- [TASK STATEMENT] Within the entries underneath, how many lines include the string "exists"? State only the number.

(Collected data entries)
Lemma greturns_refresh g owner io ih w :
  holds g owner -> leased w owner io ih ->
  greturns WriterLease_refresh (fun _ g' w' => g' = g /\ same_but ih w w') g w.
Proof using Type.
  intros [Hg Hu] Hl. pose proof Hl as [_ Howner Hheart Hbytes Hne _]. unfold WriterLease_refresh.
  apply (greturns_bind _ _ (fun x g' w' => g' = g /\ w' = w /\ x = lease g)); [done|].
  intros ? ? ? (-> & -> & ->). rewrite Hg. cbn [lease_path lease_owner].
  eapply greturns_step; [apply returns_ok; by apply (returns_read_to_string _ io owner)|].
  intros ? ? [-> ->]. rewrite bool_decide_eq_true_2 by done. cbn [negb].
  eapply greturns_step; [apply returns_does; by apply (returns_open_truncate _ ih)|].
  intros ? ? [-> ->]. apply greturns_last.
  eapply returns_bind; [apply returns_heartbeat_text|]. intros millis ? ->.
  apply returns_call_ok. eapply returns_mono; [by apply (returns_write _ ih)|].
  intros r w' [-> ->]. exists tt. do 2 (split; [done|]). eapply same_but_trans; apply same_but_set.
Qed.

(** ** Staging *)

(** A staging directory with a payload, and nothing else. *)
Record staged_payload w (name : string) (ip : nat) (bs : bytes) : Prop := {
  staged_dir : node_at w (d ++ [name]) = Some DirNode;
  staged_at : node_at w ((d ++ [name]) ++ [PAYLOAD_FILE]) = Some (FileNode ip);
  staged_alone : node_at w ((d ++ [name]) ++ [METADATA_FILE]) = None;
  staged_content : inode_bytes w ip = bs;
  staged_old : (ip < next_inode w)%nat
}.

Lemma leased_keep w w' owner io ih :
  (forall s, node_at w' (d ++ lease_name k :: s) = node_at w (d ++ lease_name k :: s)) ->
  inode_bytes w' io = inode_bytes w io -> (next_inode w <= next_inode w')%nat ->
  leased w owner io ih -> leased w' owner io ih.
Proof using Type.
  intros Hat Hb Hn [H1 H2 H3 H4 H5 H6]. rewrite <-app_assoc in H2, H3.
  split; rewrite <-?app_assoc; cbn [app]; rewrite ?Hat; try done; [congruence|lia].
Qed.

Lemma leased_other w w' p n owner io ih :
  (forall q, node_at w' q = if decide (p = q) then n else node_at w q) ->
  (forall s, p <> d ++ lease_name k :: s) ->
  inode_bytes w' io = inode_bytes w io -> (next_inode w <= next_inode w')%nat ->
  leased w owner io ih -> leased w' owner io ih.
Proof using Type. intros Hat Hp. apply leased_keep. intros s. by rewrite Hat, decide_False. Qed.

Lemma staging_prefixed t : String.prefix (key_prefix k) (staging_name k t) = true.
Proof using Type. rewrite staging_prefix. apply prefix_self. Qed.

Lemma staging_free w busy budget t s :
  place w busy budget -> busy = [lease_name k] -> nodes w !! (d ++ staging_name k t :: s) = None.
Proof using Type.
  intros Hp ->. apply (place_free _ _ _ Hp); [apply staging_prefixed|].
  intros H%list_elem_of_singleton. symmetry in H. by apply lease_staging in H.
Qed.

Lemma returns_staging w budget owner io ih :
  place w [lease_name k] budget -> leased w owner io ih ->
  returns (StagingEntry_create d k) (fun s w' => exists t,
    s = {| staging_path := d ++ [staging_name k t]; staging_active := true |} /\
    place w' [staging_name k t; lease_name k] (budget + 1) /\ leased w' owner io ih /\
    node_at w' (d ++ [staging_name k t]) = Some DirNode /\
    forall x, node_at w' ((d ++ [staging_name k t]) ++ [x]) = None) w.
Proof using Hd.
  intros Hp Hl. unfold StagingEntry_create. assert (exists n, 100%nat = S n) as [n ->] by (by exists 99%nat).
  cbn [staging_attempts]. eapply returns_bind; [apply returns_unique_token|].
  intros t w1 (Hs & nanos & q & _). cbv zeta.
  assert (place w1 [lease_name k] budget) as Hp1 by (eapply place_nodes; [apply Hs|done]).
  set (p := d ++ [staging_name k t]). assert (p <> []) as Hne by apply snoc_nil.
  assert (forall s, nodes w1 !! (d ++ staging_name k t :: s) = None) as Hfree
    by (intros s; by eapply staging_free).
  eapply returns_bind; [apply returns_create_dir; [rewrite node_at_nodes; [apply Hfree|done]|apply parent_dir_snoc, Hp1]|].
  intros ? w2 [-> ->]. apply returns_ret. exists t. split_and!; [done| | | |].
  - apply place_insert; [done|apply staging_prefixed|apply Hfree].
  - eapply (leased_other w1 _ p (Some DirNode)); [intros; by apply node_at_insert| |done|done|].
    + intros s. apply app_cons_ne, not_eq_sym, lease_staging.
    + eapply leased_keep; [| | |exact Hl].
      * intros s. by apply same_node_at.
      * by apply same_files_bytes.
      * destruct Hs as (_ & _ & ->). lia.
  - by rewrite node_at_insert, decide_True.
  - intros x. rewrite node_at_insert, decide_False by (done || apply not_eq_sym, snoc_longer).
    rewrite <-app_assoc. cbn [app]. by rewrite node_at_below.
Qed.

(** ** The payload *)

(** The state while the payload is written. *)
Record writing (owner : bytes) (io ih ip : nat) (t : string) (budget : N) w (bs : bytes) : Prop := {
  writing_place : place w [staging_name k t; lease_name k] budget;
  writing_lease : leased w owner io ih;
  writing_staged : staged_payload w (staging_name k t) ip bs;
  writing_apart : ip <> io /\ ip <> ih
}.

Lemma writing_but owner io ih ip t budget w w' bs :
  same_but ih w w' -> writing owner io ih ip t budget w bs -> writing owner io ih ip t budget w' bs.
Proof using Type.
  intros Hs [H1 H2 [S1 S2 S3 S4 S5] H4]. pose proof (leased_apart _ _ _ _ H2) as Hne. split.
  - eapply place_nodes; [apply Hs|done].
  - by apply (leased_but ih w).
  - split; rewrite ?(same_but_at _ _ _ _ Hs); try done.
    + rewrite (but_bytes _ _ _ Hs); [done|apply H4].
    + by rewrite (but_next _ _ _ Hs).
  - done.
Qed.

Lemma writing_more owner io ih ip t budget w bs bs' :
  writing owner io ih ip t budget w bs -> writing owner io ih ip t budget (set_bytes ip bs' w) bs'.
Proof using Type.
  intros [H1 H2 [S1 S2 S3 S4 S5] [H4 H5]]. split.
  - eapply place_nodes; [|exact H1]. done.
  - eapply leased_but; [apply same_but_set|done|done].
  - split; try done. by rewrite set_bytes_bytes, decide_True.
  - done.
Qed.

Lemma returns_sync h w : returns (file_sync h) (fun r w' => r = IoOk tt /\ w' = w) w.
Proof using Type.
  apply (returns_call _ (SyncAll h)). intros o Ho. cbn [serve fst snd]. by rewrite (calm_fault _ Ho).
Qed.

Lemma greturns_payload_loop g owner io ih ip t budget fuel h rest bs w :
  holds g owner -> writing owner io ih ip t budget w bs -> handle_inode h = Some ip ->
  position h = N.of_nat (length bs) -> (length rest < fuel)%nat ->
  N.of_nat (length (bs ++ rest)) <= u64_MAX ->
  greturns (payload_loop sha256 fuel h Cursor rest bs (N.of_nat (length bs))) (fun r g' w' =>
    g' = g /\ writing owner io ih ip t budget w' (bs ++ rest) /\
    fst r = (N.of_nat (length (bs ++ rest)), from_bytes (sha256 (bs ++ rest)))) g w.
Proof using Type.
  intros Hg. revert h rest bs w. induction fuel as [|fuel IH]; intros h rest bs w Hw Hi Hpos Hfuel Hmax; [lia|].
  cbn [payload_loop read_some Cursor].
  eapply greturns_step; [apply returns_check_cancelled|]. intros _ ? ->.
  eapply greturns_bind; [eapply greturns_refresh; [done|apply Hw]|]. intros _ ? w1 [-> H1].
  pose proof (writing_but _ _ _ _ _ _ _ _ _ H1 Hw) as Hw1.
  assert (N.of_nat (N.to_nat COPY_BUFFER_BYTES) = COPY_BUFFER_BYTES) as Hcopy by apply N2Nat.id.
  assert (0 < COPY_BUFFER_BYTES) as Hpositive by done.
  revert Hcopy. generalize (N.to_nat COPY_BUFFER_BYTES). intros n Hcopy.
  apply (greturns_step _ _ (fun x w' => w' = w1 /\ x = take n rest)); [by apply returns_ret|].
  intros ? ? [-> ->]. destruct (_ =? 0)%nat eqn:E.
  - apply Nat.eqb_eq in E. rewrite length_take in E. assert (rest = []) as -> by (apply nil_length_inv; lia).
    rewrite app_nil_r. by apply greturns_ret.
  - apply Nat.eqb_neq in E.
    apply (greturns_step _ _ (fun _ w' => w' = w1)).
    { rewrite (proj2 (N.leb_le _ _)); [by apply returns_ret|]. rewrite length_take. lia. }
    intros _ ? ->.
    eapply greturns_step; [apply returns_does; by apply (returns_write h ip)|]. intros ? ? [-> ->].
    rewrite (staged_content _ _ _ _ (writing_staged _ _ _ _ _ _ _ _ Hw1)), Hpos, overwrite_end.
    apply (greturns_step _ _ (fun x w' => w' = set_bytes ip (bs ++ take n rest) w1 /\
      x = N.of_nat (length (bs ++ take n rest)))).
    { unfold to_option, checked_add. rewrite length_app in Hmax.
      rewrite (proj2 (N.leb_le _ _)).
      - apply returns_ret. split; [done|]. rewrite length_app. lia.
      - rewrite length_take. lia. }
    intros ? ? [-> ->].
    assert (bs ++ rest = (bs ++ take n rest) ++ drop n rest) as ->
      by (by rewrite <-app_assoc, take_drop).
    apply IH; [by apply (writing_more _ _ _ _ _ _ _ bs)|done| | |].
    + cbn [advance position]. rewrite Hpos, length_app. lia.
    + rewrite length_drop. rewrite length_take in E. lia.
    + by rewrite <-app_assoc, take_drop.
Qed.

- [RESULT FOR THIS EXERCISE] 4